═════ Data shown ═════

(** * export/mapnik/render.py: layer compositing of the printable map

    A shallow embedding of [render.py]: the style accessor
    ([StyleParser]), the drawing layers ([MapnikLayer], [CustomMapLayer],
    [TileLayer], [AreaLayer], [CopyrightLayer], [QRCodeLayer]) and the
    compositor ([MapnikRenderer.render]).

    Conventions of the embedding.
    - A Python number is a rational ([Q]), kept in lowest terms ([Qred]) so
      that equal numbers are equal terms.
    - The arithmetic of floats is that of binary64 doubles: the exact
      result rounded to the nearest double, ties to even
      ([Float64.round]).  [StyleParser]'s unit conversions,
      [TileLayer.draw] and the map size of [MapnikRenderer.render] compute
      with it: each truncates a computed product, and there the rounding
      decides the pixel.  Overflow to infinity is not part of
      [Float64.round]; what is stated of these computations is stated for
      magnitudes far inside the range of doubles.
    - The remaining arithmetic is exact ([Py.mul], [Py.sub], [Py.div]): the
      ratio that [_get_sizes] compares with 1, and the anchors of
      [CopyrightLayer] and [QRCodeLayer].
    - The zoom of a style is an int or a float as written in styles.json
      ([Py.number]): [1 / zoom] is the floor division of Python 2 on an
      int.  The other numbers of a style are taken as the doubles of
      their values; the program computes the same with both below 2^53.
    - [int(v)] on a number truncates toward zero ([Z.quot]).
    - A Python exception is a value of [exn]; fallible code returns
      [result].
    - The cairo context shared by all layers is observed through the
      sequence of calls made on it ([call]); [M] is the monad of code that
      makes such calls and may raise.  An exception keeps the calls made
      before it, as the context object keeps what was done to it.
    - mapnik, the tile loader, globalmaptiles and PNG decoding are
      collaborators outside the file; they are fields of [Env]. *)

From Stdlib Require Import ZArith QArith Qround Qabs Qpower List String Ascii Bool Lia Lqa.
From Stdlib Require DecimalString DecimalZ.
Import ListNotations.

Local Open Scope Q_scope.

(** ** Python runtime *)

Module Py.

Inductive exn : Type :=
| IndexError
| ValueError
| TypeError
| ZeroDivisionError
| AttributeError
| CairoError.

Definition result (A : Type) : Type := (exn + A)%type.

Definition ok {A : Type} (a : A) : result A := inr a.
Definition throw {A : Type} (e : exn) : result A := inl e.

Definition rbind {A B : Type} (r : result A) (f : A -> result B) : result B :=
  match r with
  | inl e => inl e
  | inr a => f a
  end.

Notation "x <~ r ;; k" := (rbind r (fun x => k))
  (at level 61, r at next level, right associativity).

(** [for a in l: out.append(f(a))] *)
Fixpoint collect {A B : Type} (f : A -> result B) (l : list A) : result (list B) :=
  match l with
  | [] => ok []
  | a :: l' => b <~ f a ;; bs <~ collect f l' ;; ok (b :: bs)
  end.

(** A number or [None]. *)
Definition num : Type := option Q.

(** A numeric operand: [None] in arithmetic raises [TypeError]. *)
Definition as_num (v : num) : result Q :=
  match v with
  | Some q => ok q
  | None => throw TypeError
  end.

(** Exact arithmetic. *)
Definition mul (a b : Q) : Q := Qred (a * b).
Definition sub (a b : Q) : Q := Qred (a - b).

(** [a / b], exact, for a float [b]. *)
Definition div (a b : Q) : result Q :=
  if Qeq_bool b 0 then throw ZeroDivisionError else ok (Qred (a / b)).

(** A number as json.loads gives it: [2] is an int, [2.0] a float. *)
Inductive number : Type :=
| Int (z : Z)
| Float (q : Q).

Definition value (n : number) : Q :=
  match n with
  | Int z => inject_Z z
  | Float q => q
  end.

(** [int(v)] for a number [v]. *)
Definition int (v : Q) : Z := Z.quot (Qnum v) (Zpos (Qden v)).

(** [l[i]] *)
Definition getitem {A : Type} (l : list A) (i : nat) : result A :=
  match nth_error l i with
  | Some a => ok a
  | None => throw IndexError
  end.

(** [l.pop()]: removes and returns the last element. *)
Definition pop {A : Type} (l : list A) : result (A * list A) :=
  match rev l with
  | [] => throw IndexError
  | a :: _ => ok (a, removelast l)
  end.

(** [s.split(sep)] for a one-character separator. *)
Fixpoint split (sep : ascii) (s : string) : list string :=
  match s with
  | EmptyString => [EmptyString]
  | String c s' =>
      if Ascii.eqb c sep then EmptyString :: split sep s'
      else match split sep s' with
           | [] => [String c EmptyString]
           | p :: ps => String c p :: ps
           end
  end.

(** [os.path.basename(p)]: what follows the last slash. *)
Definition basename (p : string) : string :=
  last (split "/"%char p) EmptyString.

Definition is_space (c : ascii) : bool :=
  let n := nat_of_ascii c in
  (Nat.eqb n 32 || (Nat.leb 9 n && Nat.leb n 13))%bool.

Fixpoint lstrip (s : string) : string :=
  match s with
  | String c s' => if is_space c then lstrip s' else s
  | EmptyString => EmptyString
  end.

Fixpoint rstrip (s : string) : string :=
  match s with
  | EmptyString => EmptyString
  | String c s' =>
      match rstrip s' with
      | EmptyString => if is_space c then EmptyString else String c EmptyString
      | r => String c r
      end
  end.

Definition digit (c : ascii) : option Z :=
  let n := nat_of_ascii c in
  if (Nat.leb 48 n && Nat.leb n 57)%bool then Some (Z.of_nat (n - 48)) else None.

Fixpoint digits (acc : Z) (s : string) : option Z :=
  match s with
  | EmptyString => Some acc
  | String c s' =>
      match digit c with
      | Some d => digits (10 * acc + d)%Z s'
      | None => None
      end
  end.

═════

- **Prompt**: Output the records above exactly, from their first line through the line that contains "[CopyrightLayer] and [QRCodeLayer].", and add nothing.

- **Answer to this task**:
(** * export/mapnik/render.py: layer compositing of the printable map

    A shallow embedding of [render.py]: the style accessor
    ([StyleParser]), the drawing layers ([MapnikLayer], [CustomMapLayer],
    [TileLayer], [AreaLayer], [CopyrightLayer], [QRCodeLayer]) and the
    compositor ([MapnikRenderer.render]).

    Conventions of the embedding.
    - A Python number is a rational ([Q]), kept in lowest terms ([Qred]) so
      that equal numbers are equal terms.
    - The arithmetic of floats is that of binary64 doubles: the exact
      result rounded to the nearest double, ties to even
      ([Float64.round]).  [StyleParser]'s unit conversions,
      [TileLayer.draw] and the map size of [MapnikRenderer.render] compute
      with it: each truncates a computed product, and there the rounding
      decides the pixel.  Overflow to infinity is not part of
      [Float64.round]; what is stated of these computations is stated for
      magnitudes far inside the range of doubles.
    - The remaining arithmetic is exact ([Py.mul], [Py.sub], [Py.div]): the
      ratio that [_get_sizes] compares with 1, and the anchors of
      [CopyrightLayer] and [QRCodeLayer].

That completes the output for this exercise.